Las leyes de inmigración y el trato reservado a los extranjeros que llegan al viejo continente marcarán el futuro y la intensidad de las relaciones entre Europa y América Latina, coincidieron el jueves en Biarritz (suroeste de Francia) expertos y dirigentes de ambos lados del Atlántico.
“La política de Europa en materia de inmigración marcará el destino de sus relaciones con América Latina”, declaró el ex presidente colombiano Ernesto Samper.
Las circunstancias que motivan la emigración de latinoamericanos a Europa, las políticas restrictivas del viejo continente, la importancia de las remesas enviadas por estos emigrantes y el riesgo de pérdida de la identidad centraron buena parte de las discusiones de este encuentro anual de dirigentes políticos y económicos, que será clausurado el viernes.
“En estos foros hablamos de globalización y de integración, pero al mismo tiempo creamos muros que no conseguirán detener este flujo. Es obvio que Estados Unidos demanda mano de obra y que nadie abandonaría su país para seguir siendo pobre en otro”, denunció el senador mexicano Carlos Jiménez Macías, refiriéndose a la barrera que Washington pretende crear en una parte de su frontera con México.

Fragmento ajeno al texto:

(** The local address of the event is not put into the key. *)
Definition handleSocketExceptionOperationEvent (pid : Z) (a : socket_addresses) (type : SocketExceptionOperationType)
    (statics : gmap SocketBasicKey SocketExceptionValue) : gmap SocketBasicKey SocketExceptionValue :=
  let key := (pid, SocketFamily a, (RemoteAddrV4 a, RemoteAddrV6 a, RemoteAddrPort a), (0, replicate 16 0, 0)) in
  let v := default (MkException 0 0) (statics !! key) in
  <[key := match type with
           | SocketExceptionOperationRetransmit => MkException (DropCount v) (RetransmitCount v + 1)
           | SocketExceptionOperationDrop => MkException (DropCount v + 1) (RetransmitCount v)
           | SocketExceptionOperationOther => v
           end]> statics.

Definition mergeExceptionToAppointConnection (expCtx : SocketExceptionValue) (m : Metrics) : Metrics :=
  MkMetrics (WriteCounter m) (ReadCounter m) (WriteRTTCounter m)
    (WriteRTTHistogram m) (WriteExeTimeHistogram m) (ReadExeTimeHistogram m)
    (ConnectExecuteTime m) (CloseExecuteTime m) (ConnectCounter m) (CloseCounter m)
    (ConnectExeTimeHistogram m) (CloseExeTimeHistogram m)
    (IncreaseToCurrent (NewSocketDataCounterWithValue 0 (u64 (RetransmitCount expCtx)) 0) (RetransmitCounter m))
    (IncreaseToCurrent (NewSocketDataCounterWithValue 0 (u64 (DropCount expCtx)) 0) (DropCounter m)).

(** The loop over the connections: the one with both addresses ends it, otherwise the last
    one with the remote address stays. *)
Fixpoint find_exception_connection (conns : connections) (local remote : string * Z) (refs : list positive)
    (firstRemoteMatch : option positive) : option positive :=
  match refs with
  | [] => firstRemoteMatch
  | ref :: refs' =>
    match conns !! ref with
    | Some cc =>
      if bool_decide ((RemoteIP cc, RemotePort cc) = remote) then
        if bool_decide ((LocalIP cc, LocalPort cc) = local) then Some ref
        else find_exception_connection conns local remote refs' (Some ref)
      else find_exception_connection conns local remote refs' firstRemoteMatch
    | None => find_exception_connection conns local remote refs' firstRemoteMatch
    end
  end.

(** ** Addresses (src/pkg/tools/ip/bpf.go, listener.go) *)

(** [netip.Addr.String] of four bytes. *)
Definition ipv4_text (b : list Z) : string := Join (pretty <$> b) ".".

(** A number of 16 bits in lower case hexadecimal, without leading zeros. *)
Definition hex_char (n : Z) : ascii :=
  ascii_of_nat (Z.to_nat (if n <? 10 then 48 + n else 87 + n)).

Definition hex16 (n : Z) : string :=
  let d3 := String (hex_char (n mod 16)) EmptyString in
  let d2 := String (hex_char (n / 16 mod 16)) d3 in
  let d1 := String (hex_char (n / 256 mod 16)) d2 in
  if n <? 16 then d3 else if n <? 256 then d2 else if n <? 4096 then d1 else String (hex_char (n / 4096)) d1.

Fixpoint groups_of (b : list Z) : list Z :=
  match b with
  | x :: y :: b' => 256 * x + y :: groups_of b'
  | _ => []
  end.

Fixpoint zero_run (g : list Z) : nat :=
  match g with
  | 0 :: g' => S (zero_run g')
  | _ => O
  end.

(** The first longest run of at least two zero groups: its start and its length. *)
Fixpoint longest_run (i : nat) (g : list Z) (best : nat * nat) : nat * nat :=
  match g with
  | [] => best
  | _ :: g' =>
    let l := zero_run g in
    longest_run (S i) g' (if (2 <=? l)%nat && (snd best <? l)%nat then (i, l) else best)
  end.
(* ===== verification/NetMeters.v ===== *)
(** * Meters of the traffic

    src/pkg/profiling/task/network/analyze/base/metrics.go: the builder of the meters and
    logs of a flush; layer4/listener.go: the meters of the layer 4 metrics of a traffic. *)

From stdpp Require Import base gmap list strings pretty.
From Stdlib Require Import ZArith Lia.
From Stdlib Require Import Floats.SpecFloat.
From S2P Require Import Prelude Interfaces ProcessStorage Connection Checkers Traffic Layer4.

(** ** Meters *)

Inductive meter : Type :=
| SingleValue (name : string) (labels : list (string * string)) (value : float64)
| Histogram (name : string) (labels : list (string * string)) (values : list (Z * Z)).

Record NetMeter : Type := MkNetMeter {
  nm_Metric : meter;
  nm_Service : string;
  nm_ServiceInstance : string;
  nm_Timestamp : Z
}.

(** The meters by service and instance. *)
Record MetricsBuilder : Type := MkBuilder {
  mb_prefix : string;
  mb_metrics : gmap (string * string) (list NetMeter)
}.

Definition NewMetricsBuilder (prefix : string) : MetricsBuilder := MkBuilder prefix ∅.

Definition AppendMetrics (service instance : string) (metrics : list NetMeter) (m : MetricsBuilder) : MetricsBuilder :=
  let existing := default [] (mb_metrics m !! (service, instance)) in
  MkBuilder (mb_prefix m) (<[(service, instance) := existing ++ metrics]> (mb_metrics m)).

Section meters.
Context `{!RangeOrder} `{!Processes}.
Variable hostAddresses : gset string.

(** [traffic.Analyzer.IsLocalAddressInCache]. *)
Definition IsLocalAddressInCache (t : TrafficAnalyzer) (ip : string) : bool :=
  negb (bool_decide (default ∅ (localAddresses t !! ip) = ∅)).

Definition appendRemoteAddressInfo (t : TrafficAnalyzer) (labels : list (string * string))
    (traffic : ProcessTraffic Metrics) (prefix : string) (local : positive) : list (string * string) :=
  match list_find (λ p, same_instance p (p_Entity local) = true) (RemoteProcesses traffic) with
  | Some (_, p) => labels ++ [(prefix +:+ "_process_id", p_ID p)]
  | None =>
    if IsLocalHostAddress hostAddresses (pt_RemoteIP traffic) || IsLocalAddressInCache t (pt_RemoteIP traffic)
    then labels ++ [(prefix +:+ "_local", "true")]
    else labels ++ [(prefix +:+ "_address", pt_RemoteIP traffic +:+ ":" +:+ pretty (pt_RemotePort traffic))]
  end.

Definition ConnectionProtocolString (protocol : Z) : string :=
  if (protocol =? 1) || (protocol =? 2) then "http" else "unknown".

Definition BuildBasicMeterLabels (t : TrafficAnalyzer) (traffic : ProcessTraffic Metrics) (local : positive)
    : ConnectionRole * list (string * string) :=
  let curRole := match pt_Role traffic with ConnectionRoleUnknown => ConnectionRoleClient | r => r end in
  let labels := [(role_string curRole +:+ "_process_id", p_ID local)] in
  let labels := appendRemoteAddressInfo t labels traffic (role_string (Revert curRole)) local in
  (curRole, labels ++ [("side", role_string curRole);
                       ("protocol", ConnectionProtocolString (pt_Protocol traffic));
                       ("is_ssl", if pt_IsSSL traffic then "true" else "false")]).

Definition unsent (m : meter) : NetMeter := MkNetMeter m "" "" 0.

Definition buildSingleValue (t : TrafficAnalyzer) (prefix name : string) (traffic : ProcessTraffic Metrics)
    (local : positive) (val : float64) : NetMeter :=
  let '(role, labels) := BuildBasicMeterLabels t traffic local in
  unsent (SingleValue (prefix +:+ role_string role +:+ "_" +:+ name) labels val).

Definition appendCounterValues (t : TrafficAnalyzer) (metrics : list NetMeter) (metricsPrefix name : string)
    (traffic : ProcessTraffic Metrics) (local : positive) (counter : SocketDataCounterWithHistory) : list NetMeter :=
  let metric := ct_Cur counter in
  if negb (counter_NotEmpty metric) then metrics
  else
    let value n v := buildSingleValue t metricsPrefix (name +:+ n) traffic local v in
    let count := float_of_int (ct_Count metric) in
    metrics ++ [value "_counts_counter" count]
    ++ (if 0 <? ct_Bytes metric then [value "_bytes_counter" (float_of_int (ct_Bytes metric))] else [])
    ++ (if 0 <? ct_ExeTime metric
        then [value "_exe_time_counter" (float_div (float_of_int (ct_ExeTime metric)) count)] else []).

(** [buckets[bucketInx]]: an index below zero or past the end panics. *)
Definition bucket_bound (buckets : list Z) (bucketInx : Z) : res Empty_set Z :=
  must (if bucketInx <? 0 then None else buckets !! Z.to_nat bucketInx).

(** The values of a histogram by the bounds of their buckets. *)
Definition histogram_values (data : SocketDataHistogram) : res Empty_set (list (Z * Z)) :=
  mapM (λ '(bucket, count),
          let bucketInx := i64 bucket in
          let bucketInx := if SocketHistogramBucketsCount <=? bucketInx
                           then SocketHistogramBucketsCount - 1 else bucketInx in
          let buckets := match Unit data with
                         | HistogramDataUnitUS => SocketHistogramBucketsUs
                         | HistogramDataUnitNS => SocketHistogramBucketsNs
                         end in
          bound ← bucket_bound buckets bucketInx;
          mret (bound, count)) (range (Buckets data)).

Definition appendHistogramValue (t : TrafficAnalyzer) (metrics : list NetMeter) (metricsPrefix name : string)
    (traffic : ProcessTraffic Metrics) (local : positive) (histogram : SocketDataHistogramWithHistory)
    : res Empty_set (list NetMeter) :=
  let data := hg_Cur histogram in
  if negb (histogram_NotEmpty data) then mret metrics
  else
    let '(role, labels) := BuildBasicMeterLabels t traffic local in
    values ← histogram_values data;
    mret (metrics ++ [unsent (Histogram (metricsPrefix +:+ role_string role +:+ "_" +:+ name +:+ "_histogram")
                                labels values)]).

(** The meters of a traffic for one of its local processes. *)
Definition traffic_meters (t : TrafficAnalyzer) (prefix : string) (traffic : ProcessTraffic Metrics) (p : positive)
    : res Empty_set (list NetMeter) :=
  let metrics := pt_Metrics traffic in
  let counter l '(name, c) := appendCounterValues t l prefix name traffic p c in
  let histogram l '(name, h) := appendHistogramValue t l prefix name traffic p h in
  let collection := foldl counter []
    [("write", WriteCounter metrics); ("read", ReadCounter metrics); ("write_rtt", WriteRTTCounter metrics);
     ("connect", ConnectCounter metrics); ("close", CloseCounter metrics);
     ("retransmit", RetransmitCounter metrics); ("drop", DropCounter metrics)] in
  for_range histogram collection
    [("write_rtt", WriteRTTHistogram metrics); ("write_exe_time", WriteExeTimeHistogram metrics);
     ("read_exe_time", ReadExeTimeHistogram metrics); ("connect_exe_time", ConnectExeTimeHistogram metrics);
     ("close_exe_time", CloseExeTimeHistogram metrics)].

Definition FlushMetrics (t : TrafficAnalyzer) (traffics : list (ProcessTraffic Metrics)) (builder : MetricsBuilder)
    : res Empty_set MetricsBuilder :=
  for_range (λ b traffic,
    for_range (λ b p,
      collection ← traffic_meters t (mb_prefix builder) traffic p;
      mret (match collection with
            | [] => b
            | _ => AppendMetrics (ent_ServiceName (p_Entity p)) (InstanceName (p_Entity p)) collection b
            end)) b (pt_LocalProcesses traffic)) builder traffics.

(** The collections that are sent: the first meter of each has the service and the time. *)
Definition BuildMetrics (now : Z) (m : MetricsBuilder) : list (list NetMeter) :=
  range (mb_metrics m) ≫= λ '((service, instance), meters),
    match meters with
    | [] => []
    | first :: rest => [MkNetMeter (nm_Metric first) service instance now :: rest]
    end.

End meters.

(** ** Buckets

    A bucket of the kernel indexes the bounds when it is not negative as an [int].  The
    histograms that are built of such buckets keep to them, and their meters are built
    without a panic. *)

Definition bucket_index (b : Z) : Prop := 0 ≤ b < 2 ^ 63.

Definition indexable (h : SocketDataHistogramWithHistory) : Prop :=
  map_Forall (λ b _, bucket_index b) (Buckets (hg_Cur h)).

Definition histograms (m : Metrics) : list SocketDataHistogramWithHistory :=
  [WriteRTTHistogram m; WriteExeTimeHistogram m; ReadExeTimeHistogram m;
   ConnectExeTimeHistogram m; CloseExeTimeHistogram m].

Definition metrics_indexable (m : Metrics) : Prop := Forall indexable (histograms m).

Lemma new_buckets_index unit b v : Buckets (NewSocketDataHistogram unit) !! b = Some v → bucket_index b.
Proof.
  cbn [Buckets NewSocketDataHistogram]. intros Hb%elem_of_list_to_map_2%list_elem_of_fmap.
  destruct Hb as (i & [= -> _] & Hi%elem_of_seqZ). unfold bucket_index, SocketHistogramBucketsCount in *.
  cbn in Hi. lia.
Qed.

Lemma new_indexable : metrics_indexable NewLayer4Metrics.
Proof. unfold metrics_indexable. repeat (apply Forall_cons; split; [intros b v; apply new_buckets_index|]). done. Qed.

Lemma update_indexable bucket val h :
  bucket_index bucket → indexable h → indexable (histogram_UpdateToCurrent bucket val h).
Proof. intros Hb Hh. by apply map_Forall_insert_2. Qed.

Lemma increase_indexable other h :
  (∀ b v, Buckets other !! b = Some v → bucket_index b) → indexable h →
  indexable (histogram_IncreaseToCurrent other h).
Proof.
  intros Ho Hh b v Hb. cbn in Hb. rewrite lookup_union_with in Hb.
  destruct (Buckets (hg_Cur h) !! b) eqn:Hh1; [by apply (Hh b _ Hh1)|].
  destruct (Buckets other !! b) eqn:Ho1; [by apply (Ho b _ Ho1)|done].
Qed.

Lemma calculate_index h b v :
  indexable h → Buckets (histogram_CalculateIncrease h) !! b = Some v → bucket_index b.
Proof.
  intros Hh Hb. cbn [histogram_CalculateIncrease Buckets] in Hb.
  apply lookup_union_Some_raw in Hb as [Hb|[_ Hb]]; [|by apply new_buckets_index in Hb].
  rewrite map_lookup_imap in Hb. destruct (Buckets (hg_Cur h) !! b) eqn:Hc; [|done]. by apply (Hh b _ Hc).
Qed.

Lemma bucket_of_index val inx bounds :
  1 ≤ inx → inx + Z.of_nat (length bounds) < 2 ^ 63 → bucket_index (bucket_of val inx bounds).
Proof.
  revert inx. induction bounds as [|v bounds IH]; intros inx Hi Hl; cbn in *; [unfold bucket_index; lia|].
  destruct (val <? v); [unfold bucket_index; lia|]. apply IH; lia.
Qed.

Lemma observe_indexable time h : indexable h → indexable (observe_time time h).
Proof. intros Hh. apply map_Forall_insert_2; [|done]. apply bucket_of_index; cbn; lia. Qed.

Lemma merge_indexable con m :
  metrics_indexable (cc_Metrics con) → metrics_indexable m → metrics_indexable (layer4_Merge con m).
Proof.
  unfold metrics_indexable, histograms. rewrite !Forall_cons. intros (? & ? & ? & ? & ? & _) (? & ? & ? & ? & ? & _).
  cbn [layer4_Merge WriteRTTHistogram WriteExeTimeHistogram ReadExeTimeHistogram ConnectExeTimeHistogram CloseExeTimeHistogram].
  split_and!; [apply increase_indexable; [intros b v; by apply calculate_index|done]..| | |done];
    case_match; by try apply observe_indexable.
Qed.

Section total.
Context `{!RangeOrder} `{!Processes}.
Variable hostAddresses : gset string.

Lemma bucket_bound_total buckets inx :
  length buckets = length SocketHistogramBucketsNs → bucket_index inx →
  ∃ v, bucket_bound buckets
         (let i := i64 inx in if SocketHistogramBucketsCount <=? i then SocketHistogramBucketsCount - 1 else i) = Ok v.
Proof.
  intros Hl Hi. unfold bucket_bound, bucket_index in *. rewrite i64_small by lia. cbn zeta.
  change SocketHistogramBucketsCount with 34. change (length SocketHistogramBucketsNs) with 34%nat in Hl.
  set (i := if 34 <=? inx then 34 - 1 else inx). assert (Hr : 0 ≤ i < 34) by (unfold i; case_match; lia).
  destruct (Z.ltb_spec i 0); [lia|].
  destruct (lookup_lt_is_Some_2 buckets (Z.to_nat i)) as [v ->]; [lia|]. by exists v.
Qed.

Lemma histogram_values_total h : indexable h → ∃ v, histogram_values (hg_Cur h) = Ok v.
Proof.
  intros Hh. apply mapM_total. intros [b n] Hb. rewrite (range_perm (Buckets (hg_Cur h))), elem_of_map_to_list in Hb.
  assert (Hl : length (match Unit (hg_Cur h) with HistogramDataUnitUS => SocketHistogramBucketsUs
                       | HistogramDataUnitNS => SocketHistogramBucketsNs end) = length SocketHistogramBucketsNs)
    by (by destruct (Unit (hg_Cur h))).
  destruct (bucket_bound_total _ b Hl (Hh b n Hb)) as [v Hv]. exists (v, n). cbn zeta in *. by rewrite Hv.
Qed.

Lemma append_histogram_total t l prefix name traffic p h :
  indexable h → ∃ l', appendHistogramValue hostAddresses t l prefix name traffic p h = Ok l'.
Proof.
  intros Hh. unfold appendHistogramValue. destruct (negb _); [by eexists|].
  destruct (BuildBasicMeterLabels _ _ _ _). destruct (histogram_values_total h Hh) as [v ->]. by eexists.
Qed.

(** The meters of traffics whose buckets index the bounds are built. *)
Lemma FlushMetrics_total t traffics builder :
  Forall (λ tr, metrics_indexable (pt_Metrics tr)) traffics →
  ∃ b, FlushMetrics hostAddresses t traffics builder = Ok b.
Proof.
  intros Hall. rewrite Forall_forall in Hall. apply for_range_total. intros b traffic Htr%Hall.
  apply for_range_total. intros b' p _.
  assert (Hm : ∃ l, traffic_meters hostAddresses t (mb_prefix builder) traffic p = Ok l).
  { unfold metrics_indexable in Htr. rewrite Forall_forall in Htr.
    apply for_range_total. intros l [name h] Hin. apply append_histogram_total, Htr.
    apply (list_elem_of_fmap_2 snd) in Hin. exact Hin. }
  destruct Hm as [l ->]. by eexists.
Qed.

End total.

El responsable latinoamericano recordó que en los últimos seis años, 300,000 personas se fueron de México y 2,500 murieron intentando cruzar la frontera hacia Estados Unidos.
Por ello, Jiménez Macías pidió a Europa y a Estados Unidos, ambos con millonarias inversiones en el subcontinente, que “se enfrenten a la inmigración de latinos con un enfoque diferente y lo asuman como parte del proceso de globalización”.
“Estados Unidos se transforma gracias a los hispanos que llegan a su territorio. No les estamos robando gente, les damos una oportunidad”, replicó William Owen, primer secretario de la embajada de EE.UU. en Francia y único representante de su país en este foro.
Sin embargo, Samper recordó que los inmigrantes se han convertido “en una variante política usada en campañas electorales en las que se fomenta el nacionalismo y se convierte al extranjero en una presencia hostil, en un bicho raro que se incrusta en un país”.
Vicente Bengoa, ministro de Economía de la República Dominicana, recordó que de 1995 a 2005 el Fondo Monetario Internacional (FMI), el Banco Mundial (BM) y el Banco Interamericano de Desarrollo (BID) prestaron a su país 2,170 millones de dólares, mientras que las remesas de emigrantes representaron 18,000 millones.
Según cifras del BID, América Latina recibió en 2005 un total de 53,600 millones de dólares de remesas, de los cuales un 75 por ciento procedía de Estados Unidos.